- **ACTIVITY**
Some entries follow. Reproduce exactly the lines starting at the one with "((dom (functions stat).1, dom" and stopping after the one with "destruct (callback_arg a);".

- **INPUT FOR THIS TASK**
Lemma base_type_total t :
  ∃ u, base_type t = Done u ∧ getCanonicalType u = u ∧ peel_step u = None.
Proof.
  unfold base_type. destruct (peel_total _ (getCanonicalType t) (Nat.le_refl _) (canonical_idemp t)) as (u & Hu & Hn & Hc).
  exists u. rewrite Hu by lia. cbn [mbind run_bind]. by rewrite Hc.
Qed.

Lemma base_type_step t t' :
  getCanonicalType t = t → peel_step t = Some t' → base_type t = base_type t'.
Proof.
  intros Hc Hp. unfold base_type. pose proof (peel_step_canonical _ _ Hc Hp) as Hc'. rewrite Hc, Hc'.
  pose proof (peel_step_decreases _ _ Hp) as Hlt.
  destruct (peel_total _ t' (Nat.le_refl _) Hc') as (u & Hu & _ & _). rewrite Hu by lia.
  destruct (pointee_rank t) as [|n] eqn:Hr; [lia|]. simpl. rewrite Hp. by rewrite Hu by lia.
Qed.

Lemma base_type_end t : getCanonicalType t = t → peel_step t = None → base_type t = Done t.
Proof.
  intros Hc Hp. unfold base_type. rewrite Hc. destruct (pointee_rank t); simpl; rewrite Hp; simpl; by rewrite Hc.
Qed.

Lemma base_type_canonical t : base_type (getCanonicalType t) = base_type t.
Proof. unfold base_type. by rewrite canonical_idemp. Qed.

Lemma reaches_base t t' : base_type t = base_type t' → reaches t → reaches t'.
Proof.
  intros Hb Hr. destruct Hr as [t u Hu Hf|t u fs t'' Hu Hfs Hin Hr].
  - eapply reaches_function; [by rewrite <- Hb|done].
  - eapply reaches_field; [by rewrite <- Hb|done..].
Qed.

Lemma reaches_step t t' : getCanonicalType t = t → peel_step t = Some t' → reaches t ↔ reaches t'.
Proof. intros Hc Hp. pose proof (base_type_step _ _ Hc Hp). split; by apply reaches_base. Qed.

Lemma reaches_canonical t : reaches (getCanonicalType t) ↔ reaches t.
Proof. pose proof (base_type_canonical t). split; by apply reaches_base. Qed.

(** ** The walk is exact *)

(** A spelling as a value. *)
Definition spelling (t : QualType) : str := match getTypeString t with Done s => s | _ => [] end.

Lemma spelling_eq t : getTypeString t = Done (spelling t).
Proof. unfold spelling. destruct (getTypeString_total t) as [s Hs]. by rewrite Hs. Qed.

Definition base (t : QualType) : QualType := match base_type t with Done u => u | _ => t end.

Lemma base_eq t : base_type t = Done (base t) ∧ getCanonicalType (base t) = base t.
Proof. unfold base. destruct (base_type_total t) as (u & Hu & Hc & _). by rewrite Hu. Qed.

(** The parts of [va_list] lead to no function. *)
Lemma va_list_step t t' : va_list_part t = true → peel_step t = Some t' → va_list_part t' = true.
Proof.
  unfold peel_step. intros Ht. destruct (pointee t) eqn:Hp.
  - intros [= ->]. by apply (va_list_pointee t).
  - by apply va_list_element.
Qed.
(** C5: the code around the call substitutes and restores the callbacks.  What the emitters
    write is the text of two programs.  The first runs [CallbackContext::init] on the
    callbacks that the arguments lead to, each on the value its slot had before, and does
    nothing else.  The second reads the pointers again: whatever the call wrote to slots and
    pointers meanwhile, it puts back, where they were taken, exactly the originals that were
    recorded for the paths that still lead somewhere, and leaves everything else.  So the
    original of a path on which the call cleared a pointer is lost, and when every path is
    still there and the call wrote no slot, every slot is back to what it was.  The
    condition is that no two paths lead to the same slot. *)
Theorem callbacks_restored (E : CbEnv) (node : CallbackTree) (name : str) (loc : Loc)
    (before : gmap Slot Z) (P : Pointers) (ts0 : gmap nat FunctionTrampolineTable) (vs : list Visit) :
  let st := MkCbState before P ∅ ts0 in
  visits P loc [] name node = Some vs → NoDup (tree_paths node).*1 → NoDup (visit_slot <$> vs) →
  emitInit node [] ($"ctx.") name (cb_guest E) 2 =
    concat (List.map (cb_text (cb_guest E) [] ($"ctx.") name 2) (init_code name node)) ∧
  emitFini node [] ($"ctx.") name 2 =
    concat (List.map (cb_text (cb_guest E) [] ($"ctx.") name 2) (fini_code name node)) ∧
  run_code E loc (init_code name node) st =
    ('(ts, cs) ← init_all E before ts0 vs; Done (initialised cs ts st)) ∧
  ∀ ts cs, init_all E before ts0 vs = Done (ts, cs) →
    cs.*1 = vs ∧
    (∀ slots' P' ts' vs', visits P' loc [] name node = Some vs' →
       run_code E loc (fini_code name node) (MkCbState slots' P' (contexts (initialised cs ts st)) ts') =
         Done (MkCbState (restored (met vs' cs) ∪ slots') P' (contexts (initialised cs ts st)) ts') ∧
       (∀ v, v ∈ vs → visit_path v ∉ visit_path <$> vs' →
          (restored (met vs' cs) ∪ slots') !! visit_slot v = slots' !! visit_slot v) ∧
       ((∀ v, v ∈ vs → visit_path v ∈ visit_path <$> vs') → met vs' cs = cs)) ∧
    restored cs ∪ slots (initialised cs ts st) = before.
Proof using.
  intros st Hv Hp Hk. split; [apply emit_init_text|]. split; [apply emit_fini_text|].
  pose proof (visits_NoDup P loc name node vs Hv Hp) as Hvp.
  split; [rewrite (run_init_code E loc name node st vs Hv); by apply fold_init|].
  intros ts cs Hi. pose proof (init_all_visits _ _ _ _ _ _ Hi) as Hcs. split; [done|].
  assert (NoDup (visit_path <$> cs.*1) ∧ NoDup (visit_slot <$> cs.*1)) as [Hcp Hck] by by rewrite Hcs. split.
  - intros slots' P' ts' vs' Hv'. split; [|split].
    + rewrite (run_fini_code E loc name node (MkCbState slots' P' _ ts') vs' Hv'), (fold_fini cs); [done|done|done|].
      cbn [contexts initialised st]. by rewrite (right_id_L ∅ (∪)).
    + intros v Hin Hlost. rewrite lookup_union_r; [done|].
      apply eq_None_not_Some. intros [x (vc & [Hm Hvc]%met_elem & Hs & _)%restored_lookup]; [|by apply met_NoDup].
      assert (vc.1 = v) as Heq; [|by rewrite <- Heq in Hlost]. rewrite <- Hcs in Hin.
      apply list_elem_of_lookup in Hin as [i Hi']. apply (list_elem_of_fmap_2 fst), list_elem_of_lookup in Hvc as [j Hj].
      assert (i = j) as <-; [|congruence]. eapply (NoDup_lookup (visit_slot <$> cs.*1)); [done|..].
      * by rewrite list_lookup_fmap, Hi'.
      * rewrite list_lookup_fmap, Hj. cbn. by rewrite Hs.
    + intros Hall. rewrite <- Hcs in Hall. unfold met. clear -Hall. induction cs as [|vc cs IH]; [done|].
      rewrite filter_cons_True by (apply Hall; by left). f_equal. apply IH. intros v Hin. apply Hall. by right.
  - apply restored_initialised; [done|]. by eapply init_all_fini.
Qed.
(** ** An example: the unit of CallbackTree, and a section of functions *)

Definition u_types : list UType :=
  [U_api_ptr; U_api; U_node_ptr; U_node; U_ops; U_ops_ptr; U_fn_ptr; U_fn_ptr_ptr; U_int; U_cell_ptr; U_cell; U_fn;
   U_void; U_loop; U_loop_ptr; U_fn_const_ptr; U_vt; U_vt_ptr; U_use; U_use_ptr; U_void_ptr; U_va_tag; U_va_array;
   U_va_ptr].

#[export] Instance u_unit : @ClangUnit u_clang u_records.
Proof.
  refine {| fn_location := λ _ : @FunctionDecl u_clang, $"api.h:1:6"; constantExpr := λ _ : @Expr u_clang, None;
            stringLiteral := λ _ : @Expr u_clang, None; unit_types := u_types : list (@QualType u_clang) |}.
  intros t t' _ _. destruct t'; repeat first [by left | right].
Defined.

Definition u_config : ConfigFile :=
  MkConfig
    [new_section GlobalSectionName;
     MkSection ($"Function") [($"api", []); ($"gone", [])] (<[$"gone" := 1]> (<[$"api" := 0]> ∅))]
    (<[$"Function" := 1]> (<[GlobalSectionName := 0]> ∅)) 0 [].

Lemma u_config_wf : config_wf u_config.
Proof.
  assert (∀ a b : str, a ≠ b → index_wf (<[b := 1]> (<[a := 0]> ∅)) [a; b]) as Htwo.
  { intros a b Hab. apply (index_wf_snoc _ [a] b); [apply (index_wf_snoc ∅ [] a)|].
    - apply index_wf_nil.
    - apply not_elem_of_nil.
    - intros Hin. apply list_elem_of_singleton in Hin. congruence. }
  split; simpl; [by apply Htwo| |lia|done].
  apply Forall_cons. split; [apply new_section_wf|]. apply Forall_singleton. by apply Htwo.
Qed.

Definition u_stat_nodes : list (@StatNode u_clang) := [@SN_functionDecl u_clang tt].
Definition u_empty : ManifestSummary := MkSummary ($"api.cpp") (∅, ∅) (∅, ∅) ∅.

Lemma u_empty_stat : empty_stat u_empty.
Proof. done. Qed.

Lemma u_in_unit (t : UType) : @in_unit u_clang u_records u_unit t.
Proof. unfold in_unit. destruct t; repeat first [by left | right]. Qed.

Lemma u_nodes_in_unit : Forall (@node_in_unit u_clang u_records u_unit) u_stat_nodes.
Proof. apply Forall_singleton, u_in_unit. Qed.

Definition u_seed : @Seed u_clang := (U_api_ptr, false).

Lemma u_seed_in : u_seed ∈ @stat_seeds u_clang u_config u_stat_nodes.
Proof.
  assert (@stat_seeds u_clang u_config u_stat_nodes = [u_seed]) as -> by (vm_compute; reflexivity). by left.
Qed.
...
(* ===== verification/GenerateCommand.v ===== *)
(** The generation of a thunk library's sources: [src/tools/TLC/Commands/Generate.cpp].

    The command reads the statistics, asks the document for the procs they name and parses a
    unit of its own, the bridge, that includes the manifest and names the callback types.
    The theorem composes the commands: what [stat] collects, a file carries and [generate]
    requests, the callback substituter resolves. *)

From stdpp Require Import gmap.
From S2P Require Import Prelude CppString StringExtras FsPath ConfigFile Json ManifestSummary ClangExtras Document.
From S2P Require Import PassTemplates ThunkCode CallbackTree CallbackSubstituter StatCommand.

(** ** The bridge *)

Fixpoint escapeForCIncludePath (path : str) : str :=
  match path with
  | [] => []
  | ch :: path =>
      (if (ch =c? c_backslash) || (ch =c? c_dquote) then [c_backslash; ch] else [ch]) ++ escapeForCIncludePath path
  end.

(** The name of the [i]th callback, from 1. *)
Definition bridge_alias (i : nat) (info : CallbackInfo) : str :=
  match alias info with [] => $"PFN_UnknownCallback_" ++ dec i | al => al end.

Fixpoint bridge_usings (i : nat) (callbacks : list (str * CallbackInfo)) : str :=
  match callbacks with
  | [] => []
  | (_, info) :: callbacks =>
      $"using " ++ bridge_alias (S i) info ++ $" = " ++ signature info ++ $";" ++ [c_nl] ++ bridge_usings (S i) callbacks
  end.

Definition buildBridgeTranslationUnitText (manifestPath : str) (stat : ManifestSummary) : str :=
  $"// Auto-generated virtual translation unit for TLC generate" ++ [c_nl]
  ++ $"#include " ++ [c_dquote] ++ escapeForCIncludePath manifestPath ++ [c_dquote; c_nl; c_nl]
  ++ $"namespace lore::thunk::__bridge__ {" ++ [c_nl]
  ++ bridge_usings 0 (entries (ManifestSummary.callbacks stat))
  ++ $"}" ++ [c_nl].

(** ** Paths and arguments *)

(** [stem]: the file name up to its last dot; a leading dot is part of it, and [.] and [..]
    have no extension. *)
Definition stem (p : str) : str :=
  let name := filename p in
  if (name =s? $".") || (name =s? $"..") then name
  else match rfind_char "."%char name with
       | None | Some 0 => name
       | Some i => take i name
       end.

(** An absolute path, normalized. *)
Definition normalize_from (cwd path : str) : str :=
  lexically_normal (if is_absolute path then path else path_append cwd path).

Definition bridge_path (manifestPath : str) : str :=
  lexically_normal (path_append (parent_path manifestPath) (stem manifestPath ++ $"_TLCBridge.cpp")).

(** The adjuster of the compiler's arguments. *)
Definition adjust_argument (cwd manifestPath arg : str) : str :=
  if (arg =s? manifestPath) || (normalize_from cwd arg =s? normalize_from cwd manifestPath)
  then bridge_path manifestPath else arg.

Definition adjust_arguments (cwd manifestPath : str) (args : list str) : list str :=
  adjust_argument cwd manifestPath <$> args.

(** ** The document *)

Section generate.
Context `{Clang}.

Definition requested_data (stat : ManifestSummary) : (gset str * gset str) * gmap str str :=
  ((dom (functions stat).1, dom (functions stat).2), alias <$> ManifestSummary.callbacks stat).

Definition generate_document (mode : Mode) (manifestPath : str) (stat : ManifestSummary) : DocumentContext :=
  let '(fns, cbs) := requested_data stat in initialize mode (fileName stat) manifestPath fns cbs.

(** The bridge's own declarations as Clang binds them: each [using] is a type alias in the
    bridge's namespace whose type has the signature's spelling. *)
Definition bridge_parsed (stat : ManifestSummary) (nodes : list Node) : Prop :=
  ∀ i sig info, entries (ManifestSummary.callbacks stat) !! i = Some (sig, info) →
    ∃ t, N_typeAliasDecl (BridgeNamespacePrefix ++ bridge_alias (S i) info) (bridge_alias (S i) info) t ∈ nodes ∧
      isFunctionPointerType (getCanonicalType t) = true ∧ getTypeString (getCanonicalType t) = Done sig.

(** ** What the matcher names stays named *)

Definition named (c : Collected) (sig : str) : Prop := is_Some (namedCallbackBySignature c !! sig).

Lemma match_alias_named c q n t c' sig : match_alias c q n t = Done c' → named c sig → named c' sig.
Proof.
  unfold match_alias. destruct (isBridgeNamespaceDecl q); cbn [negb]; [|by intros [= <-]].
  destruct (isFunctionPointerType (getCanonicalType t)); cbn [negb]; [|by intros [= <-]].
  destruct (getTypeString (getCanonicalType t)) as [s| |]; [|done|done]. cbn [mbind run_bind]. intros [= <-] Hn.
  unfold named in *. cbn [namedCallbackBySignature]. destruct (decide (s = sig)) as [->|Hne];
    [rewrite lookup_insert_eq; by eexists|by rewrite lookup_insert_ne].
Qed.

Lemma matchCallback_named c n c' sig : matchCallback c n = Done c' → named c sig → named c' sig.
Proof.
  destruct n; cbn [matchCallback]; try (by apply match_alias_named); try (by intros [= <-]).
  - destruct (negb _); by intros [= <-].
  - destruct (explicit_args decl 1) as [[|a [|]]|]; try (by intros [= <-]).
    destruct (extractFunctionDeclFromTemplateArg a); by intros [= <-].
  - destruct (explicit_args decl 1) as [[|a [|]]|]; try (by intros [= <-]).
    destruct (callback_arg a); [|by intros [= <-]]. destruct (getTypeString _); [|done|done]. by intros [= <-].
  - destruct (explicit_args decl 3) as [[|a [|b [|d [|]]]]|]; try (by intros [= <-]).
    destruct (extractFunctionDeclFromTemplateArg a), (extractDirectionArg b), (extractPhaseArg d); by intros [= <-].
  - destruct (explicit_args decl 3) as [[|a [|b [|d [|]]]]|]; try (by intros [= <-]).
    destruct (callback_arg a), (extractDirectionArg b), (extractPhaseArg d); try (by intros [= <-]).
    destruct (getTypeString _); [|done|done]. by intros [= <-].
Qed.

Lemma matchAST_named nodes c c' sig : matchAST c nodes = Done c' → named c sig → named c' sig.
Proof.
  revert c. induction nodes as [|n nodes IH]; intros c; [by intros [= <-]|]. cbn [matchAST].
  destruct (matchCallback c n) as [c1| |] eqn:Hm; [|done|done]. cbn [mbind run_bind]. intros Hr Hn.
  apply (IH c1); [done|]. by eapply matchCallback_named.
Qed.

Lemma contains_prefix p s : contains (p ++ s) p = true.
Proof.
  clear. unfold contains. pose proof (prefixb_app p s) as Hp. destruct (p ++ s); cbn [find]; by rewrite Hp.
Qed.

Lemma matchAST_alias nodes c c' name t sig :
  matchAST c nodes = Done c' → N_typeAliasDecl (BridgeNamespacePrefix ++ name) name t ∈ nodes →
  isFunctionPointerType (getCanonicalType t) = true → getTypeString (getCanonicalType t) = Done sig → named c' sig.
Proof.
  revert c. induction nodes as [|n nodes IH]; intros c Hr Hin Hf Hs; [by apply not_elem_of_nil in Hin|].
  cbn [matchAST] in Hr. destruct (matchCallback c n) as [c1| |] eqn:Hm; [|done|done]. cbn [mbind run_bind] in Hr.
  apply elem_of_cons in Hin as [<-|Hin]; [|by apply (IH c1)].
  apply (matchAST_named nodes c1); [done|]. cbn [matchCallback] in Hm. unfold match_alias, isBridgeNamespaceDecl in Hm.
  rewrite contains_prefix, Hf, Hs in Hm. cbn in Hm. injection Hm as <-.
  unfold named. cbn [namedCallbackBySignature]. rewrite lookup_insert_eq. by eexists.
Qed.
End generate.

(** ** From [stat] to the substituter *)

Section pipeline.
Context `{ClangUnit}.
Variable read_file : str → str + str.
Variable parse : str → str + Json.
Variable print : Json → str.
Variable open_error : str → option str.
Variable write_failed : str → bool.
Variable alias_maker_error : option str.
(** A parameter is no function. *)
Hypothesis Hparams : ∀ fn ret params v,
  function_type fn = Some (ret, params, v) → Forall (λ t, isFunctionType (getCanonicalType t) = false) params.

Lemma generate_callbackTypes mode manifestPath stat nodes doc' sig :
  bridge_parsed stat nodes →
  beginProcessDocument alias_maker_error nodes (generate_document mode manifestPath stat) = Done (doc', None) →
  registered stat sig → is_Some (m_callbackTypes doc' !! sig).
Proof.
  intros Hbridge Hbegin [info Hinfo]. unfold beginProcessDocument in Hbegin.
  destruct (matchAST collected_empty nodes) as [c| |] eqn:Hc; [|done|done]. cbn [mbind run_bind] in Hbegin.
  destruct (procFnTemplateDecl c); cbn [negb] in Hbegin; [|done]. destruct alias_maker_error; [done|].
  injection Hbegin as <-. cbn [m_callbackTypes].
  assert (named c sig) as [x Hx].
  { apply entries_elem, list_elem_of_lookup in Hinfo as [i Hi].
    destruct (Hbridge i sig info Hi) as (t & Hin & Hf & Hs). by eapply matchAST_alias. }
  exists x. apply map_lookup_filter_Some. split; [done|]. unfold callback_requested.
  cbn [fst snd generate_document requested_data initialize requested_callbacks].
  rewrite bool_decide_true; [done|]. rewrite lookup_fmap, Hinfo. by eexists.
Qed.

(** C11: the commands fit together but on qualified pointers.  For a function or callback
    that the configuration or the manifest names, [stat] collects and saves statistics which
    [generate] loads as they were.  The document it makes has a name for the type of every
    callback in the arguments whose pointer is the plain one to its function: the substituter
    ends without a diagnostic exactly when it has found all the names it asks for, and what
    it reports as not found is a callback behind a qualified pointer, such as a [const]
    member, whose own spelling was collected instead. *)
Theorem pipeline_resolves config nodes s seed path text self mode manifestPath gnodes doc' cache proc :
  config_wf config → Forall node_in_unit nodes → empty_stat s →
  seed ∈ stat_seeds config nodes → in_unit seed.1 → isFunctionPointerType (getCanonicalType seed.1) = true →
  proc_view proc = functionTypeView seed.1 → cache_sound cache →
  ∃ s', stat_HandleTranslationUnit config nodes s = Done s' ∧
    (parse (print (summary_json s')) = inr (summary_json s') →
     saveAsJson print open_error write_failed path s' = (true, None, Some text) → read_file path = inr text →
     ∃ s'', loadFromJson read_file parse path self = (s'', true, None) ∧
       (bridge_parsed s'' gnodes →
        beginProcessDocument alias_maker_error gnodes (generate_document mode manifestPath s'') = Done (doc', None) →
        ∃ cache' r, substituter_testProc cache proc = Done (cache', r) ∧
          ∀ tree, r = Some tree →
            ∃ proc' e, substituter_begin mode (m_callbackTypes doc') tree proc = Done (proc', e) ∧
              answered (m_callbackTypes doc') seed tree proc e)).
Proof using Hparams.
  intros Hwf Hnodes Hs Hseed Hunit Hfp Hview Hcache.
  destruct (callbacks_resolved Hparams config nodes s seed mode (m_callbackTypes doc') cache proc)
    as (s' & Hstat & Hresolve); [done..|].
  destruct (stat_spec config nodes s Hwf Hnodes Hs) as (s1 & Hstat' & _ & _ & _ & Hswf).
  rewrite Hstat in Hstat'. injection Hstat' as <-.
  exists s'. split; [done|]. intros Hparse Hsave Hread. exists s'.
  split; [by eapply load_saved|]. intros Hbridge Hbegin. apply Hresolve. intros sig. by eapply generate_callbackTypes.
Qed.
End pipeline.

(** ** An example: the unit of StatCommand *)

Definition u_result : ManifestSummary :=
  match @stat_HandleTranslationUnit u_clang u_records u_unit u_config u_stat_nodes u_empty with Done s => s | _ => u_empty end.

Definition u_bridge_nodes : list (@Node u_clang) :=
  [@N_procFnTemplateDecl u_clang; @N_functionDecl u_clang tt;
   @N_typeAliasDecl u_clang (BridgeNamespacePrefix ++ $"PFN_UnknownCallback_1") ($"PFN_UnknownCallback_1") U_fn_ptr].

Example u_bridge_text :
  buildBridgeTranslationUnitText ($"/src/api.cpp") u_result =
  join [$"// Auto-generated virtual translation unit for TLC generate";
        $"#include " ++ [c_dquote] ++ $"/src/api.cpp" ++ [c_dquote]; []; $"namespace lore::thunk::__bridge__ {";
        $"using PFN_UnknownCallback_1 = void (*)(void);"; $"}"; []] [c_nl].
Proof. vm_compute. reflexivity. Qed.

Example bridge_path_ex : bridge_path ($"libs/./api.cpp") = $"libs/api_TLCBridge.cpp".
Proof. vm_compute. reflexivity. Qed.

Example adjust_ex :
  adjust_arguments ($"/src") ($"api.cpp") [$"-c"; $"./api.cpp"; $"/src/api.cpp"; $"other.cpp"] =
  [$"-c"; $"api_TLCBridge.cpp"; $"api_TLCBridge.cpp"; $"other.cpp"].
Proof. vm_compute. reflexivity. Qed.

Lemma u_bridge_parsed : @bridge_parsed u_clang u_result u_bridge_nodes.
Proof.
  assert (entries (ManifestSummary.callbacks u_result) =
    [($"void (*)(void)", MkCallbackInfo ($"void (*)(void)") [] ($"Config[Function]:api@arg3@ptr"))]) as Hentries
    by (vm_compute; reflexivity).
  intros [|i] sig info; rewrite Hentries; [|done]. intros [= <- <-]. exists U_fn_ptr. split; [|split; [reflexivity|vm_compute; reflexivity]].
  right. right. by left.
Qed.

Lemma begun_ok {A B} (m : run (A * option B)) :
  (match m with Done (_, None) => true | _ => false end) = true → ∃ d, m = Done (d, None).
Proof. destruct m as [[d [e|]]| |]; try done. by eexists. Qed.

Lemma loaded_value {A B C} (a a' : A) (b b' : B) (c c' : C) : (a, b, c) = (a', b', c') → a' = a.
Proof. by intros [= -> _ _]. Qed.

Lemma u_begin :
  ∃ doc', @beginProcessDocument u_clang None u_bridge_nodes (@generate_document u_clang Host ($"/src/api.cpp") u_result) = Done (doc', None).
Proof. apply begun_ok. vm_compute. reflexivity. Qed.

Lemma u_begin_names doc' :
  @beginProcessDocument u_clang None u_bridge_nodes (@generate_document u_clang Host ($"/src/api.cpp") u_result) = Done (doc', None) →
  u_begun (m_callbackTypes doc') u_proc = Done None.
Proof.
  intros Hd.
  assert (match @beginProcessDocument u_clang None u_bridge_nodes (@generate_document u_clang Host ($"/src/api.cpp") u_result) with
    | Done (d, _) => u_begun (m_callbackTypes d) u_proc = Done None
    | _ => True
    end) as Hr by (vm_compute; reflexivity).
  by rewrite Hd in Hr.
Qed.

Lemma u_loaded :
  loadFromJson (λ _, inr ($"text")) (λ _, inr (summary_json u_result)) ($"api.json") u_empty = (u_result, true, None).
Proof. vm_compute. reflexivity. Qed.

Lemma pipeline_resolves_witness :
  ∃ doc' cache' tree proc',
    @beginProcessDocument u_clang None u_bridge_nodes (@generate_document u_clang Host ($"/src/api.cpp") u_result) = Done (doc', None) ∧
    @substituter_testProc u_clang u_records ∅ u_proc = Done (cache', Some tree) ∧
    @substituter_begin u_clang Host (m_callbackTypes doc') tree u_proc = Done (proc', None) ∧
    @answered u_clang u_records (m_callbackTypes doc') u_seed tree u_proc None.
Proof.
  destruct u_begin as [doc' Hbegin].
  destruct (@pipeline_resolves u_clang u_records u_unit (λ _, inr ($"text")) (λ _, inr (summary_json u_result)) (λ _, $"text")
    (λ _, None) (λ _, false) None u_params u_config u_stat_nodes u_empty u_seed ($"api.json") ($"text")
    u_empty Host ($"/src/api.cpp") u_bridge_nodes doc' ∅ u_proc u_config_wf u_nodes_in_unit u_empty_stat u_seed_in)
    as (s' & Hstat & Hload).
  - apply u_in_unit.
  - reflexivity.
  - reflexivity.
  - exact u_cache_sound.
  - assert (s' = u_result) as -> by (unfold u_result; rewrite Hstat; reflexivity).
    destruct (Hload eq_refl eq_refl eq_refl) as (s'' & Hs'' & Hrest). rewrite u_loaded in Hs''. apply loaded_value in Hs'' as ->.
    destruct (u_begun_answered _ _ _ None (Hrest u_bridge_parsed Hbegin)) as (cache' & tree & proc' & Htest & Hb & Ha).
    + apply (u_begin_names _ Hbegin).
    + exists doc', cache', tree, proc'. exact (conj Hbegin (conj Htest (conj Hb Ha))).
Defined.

- **ANSWER**
  ((dom (functions stat).1, dom (functions stat).2), alias <$> ManifestSummary.callbacks stat).

Definition generate_document (mode : Mode) (manifestPath : str) (stat : ManifestSummary) : DocumentContext :=
  let '(fns, cbs) := requested_data stat in initialize mode (fileName stat) manifestPath fns cbs.

(** The bridge's own declarations as Clang binds them: each [using] is a type alias in the
    bridge's namespace whose type has the signature's spelling. *)
Definition bridge_parsed (stat : ManifestSummary) (nodes : list Node) : Prop :=
  ∀ i sig info, entries (ManifestSummary.callbacks stat) !! i = Some (sig, info) →
    ∃ t, N_typeAliasDecl (BridgeNamespacePrefix ++ bridge_alias (S i) info) (bridge_alias (S i) info) t ∈ nodes ∧
      isFunctionPointerType (getCanonicalType t) = true ∧ getTypeString (getCanonicalType t) = Done sig.

(** ** What the matcher names stays named *)

Definition named (c : Collected) (sig : str) : Prop := is_Some (namedCallbackBySignature c !! sig).

Lemma match_alias_named c q n t c' sig : match_alias c q n t = Done c' → named c sig → named c' sig.
Proof.
  unfold match_alias. destruct (isBridgeNamespaceDecl q); cbn [negb]; [|by intros [= <-]].
  destruct (isFunctionPointerType (getCanonicalType t)); cbn [negb]; [|by intros [= <-]].
  destruct (getTypeString (getCanonicalType t)) as [s| |]; [|done|done]. cbn [mbind run_bind]. intros [= <-] Hn.
  unfold named in *. cbn [namedCallbackBySignature]. destruct (decide (s = sig)) as [->|Hne];
    [rewrite lookup_insert_eq; by eexists|by rewrite lookup_insert_ne].
Qed.

Lemma matchCallback_named c n c' sig : matchCallback c n = Done c' → named c sig → named c' sig.
Proof.
  destruct n; cbn [matchCallback]; try (by apply match_alias_named); try (by intros [= <-]).
  - destruct (negb _); by intros [= <-].
  - destruct (explicit_args decl 1) as [[|a [|]]|]; try (by intros [= <-]).
    destruct (extractFunctionDeclFromTemplateArg a); by intros [= <-].
  - destruct (explicit_args decl 1) as [[|a [|]]|]; try (by intros [= <-]).
    destruct (callback_arg a); [|by intros [= <-]]. destruct (getTypeString _); [|done|done]. by intros [= <-].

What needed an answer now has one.